In his articles and doctoral dissertation, he never ceased questioning the obstacles that the party apparatus imposed on the practices of Cuban journalists. Moreover, he was capable of revealing publicly — in front of Fidel — the problems that plagued the craft, while assuming the costs of such “audacity” without becoming a sycophant or an apologist for what he had done.
The worst thing we can do is to sanctify someone who, with such humanism, must have felt the same doubts, fears and disappointments of any noble soul.

It’s true; Julio never relinquished his idea of ??revolution, the same one that he sought to realize in every daily act of life.

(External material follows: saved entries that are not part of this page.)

(** *** Answered *)
Lemma found_upd id finding q :
  Tables.asks (found id finding q) = upd id (afterwards None finding) (Tables.asks q).
Proof.
  destruct finding; simpl; [done|]. unfold upd. symmetry. rewrite <-(list_fmap_id (Tables.asks q)) at 2.
  apply list_fmap_ext. intros i a _. by destruct (bool_decide _).
Qed.
Lemma with_delivery_tells w q ask text payload payload' n :
  with_delivery routes w q ask text payload = Ok payload' → tells n payload → tells n payload'.
Proof.
  intros Hdelivery Htells. unfold with_delivery in Hdelivery. cbv zeta in Hdelivery.
  repeat match type of Hdelivery with
  | _ ≫= _ = Ok _ => apply bind_Ok in Hdelivery as (? & ? & Hdelivery)
  | Ok _ = Ok _ => injection Hdelivery as <-
  | _ <$> ?m = Ok _ => destruct m; [injection Hdelivery as <-|discriminate Hdelivery]
  | (if ?b then _ else _) = Ok _ => destruct b
  | (match ?x with _ => _ end) = Ok _ => destruct x
  end; try match goal with |- tells _ (match ?x with _ => _ end) => destruct x end; tells.
Qed.
Lemma answer_applied_spec w q ask applied payload q' :
  answer_applied w q ask applied payload = Ok q' → tells (number ask) payload →
  opened q' = opened q ∧ answered q' = answered q ++ [number ask]
  ∧ ∃ closed, Tables.asks q' = upd (Ask.id ask) (afterwards closed None) (Tables.asks q).
Proof.
  intros Happlied Htells. unfold answer_applied in Happlied.
  apply bind_Ok in Happlied as (q1 & Hevent & Hclose).
  apply (ask_event_spec w q _ _ _ _ q1 (number ask)) in Hevent as (Hasks & Ho & Ha); [|tells].
  rewrite bool_decide_eq_false_2, app_nil_r in Ho by done. rewrite bool_decide_eq_true_2 in Ha by done.
  destruct (of_kind AskKind.Blocked ask).
  - eapply ask_event_spec in Hclose as (Hasks' & Ho' & Ha'); [|apply tells_closed].
    rewrite bool_decide_eq_false_2, app_nil_r in Ho' by done.
    rewrite bool_decide_eq_false_2, app_nil_r in Ha' by done.
    split_and!; [by rewrite Ho'|by rewrite Ha'|]. exists (Some (Connection.now w)).
    rewrite Hasks'. unfold close_ask_row, update_ask. cbn. by rewrite Hasks.
  - injection Hclose as <-. split_and!; [done..|]. exists None.
    rewrite Hasks. apply (found_upd _ None).
Qed.
Lemma answered_event_spec w q ask text (applied : option AppliedAnswer.t) payload q' :
  match applied with
  | Some applied => answer_applied w q ask applied payload
  | None =>
      payload ← with_delivery routes w q ask text payload;
      ask_event w q (Ask.task_id ask) (Ask.run_id ask) EventKind.AskAnswered payload
  end = Ok q' → tells (number ask) payload →
  opened q' = opened q ∧ answered q' = answered q ++ [number ask]
  ∧ ∃ closed, Tables.asks q' = upd (Ask.id ask) (afterwards closed None) (Tables.asks q).
Proof.
  intros Hevent Htells. destruct applied as [applied|]; [by eapply answer_applied_spec|].
  apply bind_Ok in Hevent as (payload' & Hdelivery & Hevent).
  eapply ask_event_spec in Hevent as (Hasks & Ho & Ha); [|by eapply with_delivery_tells].
  rewrite bool_decide_eq_false_2, app_nil_r in Ho by done. rewrite bool_decide_eq_true_2 in Ha by done.
  split_and!; [done..|]. exists None. rewrite Hasks. apply (found_upd _ None).
Qed.
Lemma answer_as_changes w q id text answerer q' row :
  answer_as routes w q id text answerer = Ok (q', row) →
  is_blank text = false ∧ ∃ ask, read q id = Ok ask ∧ Ask.is_open ask = true
  ∧ refuse_bare_action routes q ask text = Ok tt
  ∧ ∃ closed finding,
    Tables.asks q' = upd id (afterwards closed finding ∘ answered_row (Connection.now w) ask text answerer)
                       (Tables.asks q)
    ∧ opened q' = opened q ∧ answered q' = answered q ++ [number ask] ∧ read q' id = Ok row.
Proof.
  intros Hanswer. unfold answer_as in Hanswer. apply bind_Ok in Hanswer as (? & Hblank & Hanswer).
  apply require_Ok in Hblank. bool_split. split; [done|].
  apply bind_Ok in Hanswer as (ask & Hread & Hanswer). exists ask.
  apply bind_Ok in Hanswer as (? & Hopen & Hanswer). apply require_Ok in Hopen.
  apply bind_Ok in Hanswer as ([] & Hbare & Hanswer). split_and!; [done..|].
  destruct (read_Ok _ _ _ Hread) as [_ Hid]. subst id.
  destruct (write_answer w q ask text answerer _) as [q1 payload1] eqn:Hwrite.
  assert (tells (number ask) payload1) as Htells1.
  { replace payload1 with (write_answer w q ask text answerer (object
      [("ask_id", ask_number (Ask.id ask)); ("kind", kind_text (Ask.kind ask));
       ("reason_category", of_text (as_str (Ask.reason_category ask)))])).2 by (by rewrite Hwrite).
    apply write_answer_tells. unfold ask_number, number. tells. }
  assert (q1 = update_ask q (Ask.id ask) (answered_row (Connection.now w) ask text answerer)) as ->
    by (by injection Hwrite).
  clear Hwrite. set (payload := if answer_told ask then _ else _) in Hanswer.
  assert (tells (number ask) payload) as Htells by (unfold payload; destruct (answer_told ask); tells).
  clearbody payload. clear Htells1. apply bind_Ok in Hanswer as ([q2 applied] & Happly & Hanswer).
  unfold AskError.of_finding in Happly. destruct (apply_answer _ _ _ _ _) as [[q2' applied']|] eqn:Hcase; [|done].
  injection Happly as -> ->. apply apply_answer_asks in Hcase as (Ho2 & Ha2 & finding & Hasks2 & _).
  rewrite found_upd in Hasks2. apply bind_Ok in Hanswer as (q3 & Hevent & Hanswer).
  apply bind_Ok in Hanswer as (answered_ & Hread' & [= <- <-]).
  apply answered_event_spec in Hevent as (Ho & Ha & closed & Hasks); [|done].
  exists closed, finding. split_and!; [|by rewrite Ho, Ho2|by rewrite Ha, Ha2|done].
  rewrite Hasks, Hasks2. simpl. fold (upd (Ask.id ask) (answered_row (Connection.now w) ask text answerer) (Tables.asks q)).
  rewrite upd_upd by (intros a; by destruct a, finding). rewrite upd_upd by (by intros []).
  unfold upd. apply list_fmap_ext. intros i a _. destruct (bool_decide _); [|done]. by destruct a, closed, finding.
Qed.
Lemma answer_as_good w q id text answerer q' row :
  answer_as routes w q id text answerer = Ok (q', row) → good q q'.
Proof.
  intros Hanswer Hwf. apply answer_as_changes in Hanswer
    as (_ & ask & Hread & Hopen & _ & closed & finding & Hasks & Ho & Ha & _).
  apply read_Ok in Hread as [Hin <-]. eapply changes_row_good; [|done]. by eapply changes_answer.
Qed.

Those who knew him know that he was never a snitch or a censor, even when — availing himself of his ties with his students — he discouraged some protest by the students at the faculty, attempting to manage dissatisfaction without “collateral damage.”

Because of him, students felt protected from the bloodhounds of the Central Committee, always alert to the power held by his “problematic” department. Once we discussed this, though now it doesn’t matter who was right (if that exists).
With bulletproof decency and spotlessness in his treatment of people, which can only come from someone convinced of their ideas, Julio was light years ahead of those phonies, cowards and opportunists who lurked at his footsteps and were desirous of his positions.

No one will shed a tear or write a line for them, while many will be dedicated to Julio now, after his contributions to our best memories and hopes.

While the hackneyed phrase “rest in peace” now relates to him, I prefer to give my regards as we always did in the middle of the corridors or in the corner between his office and the cafe counter: “Hey man, how’s things!”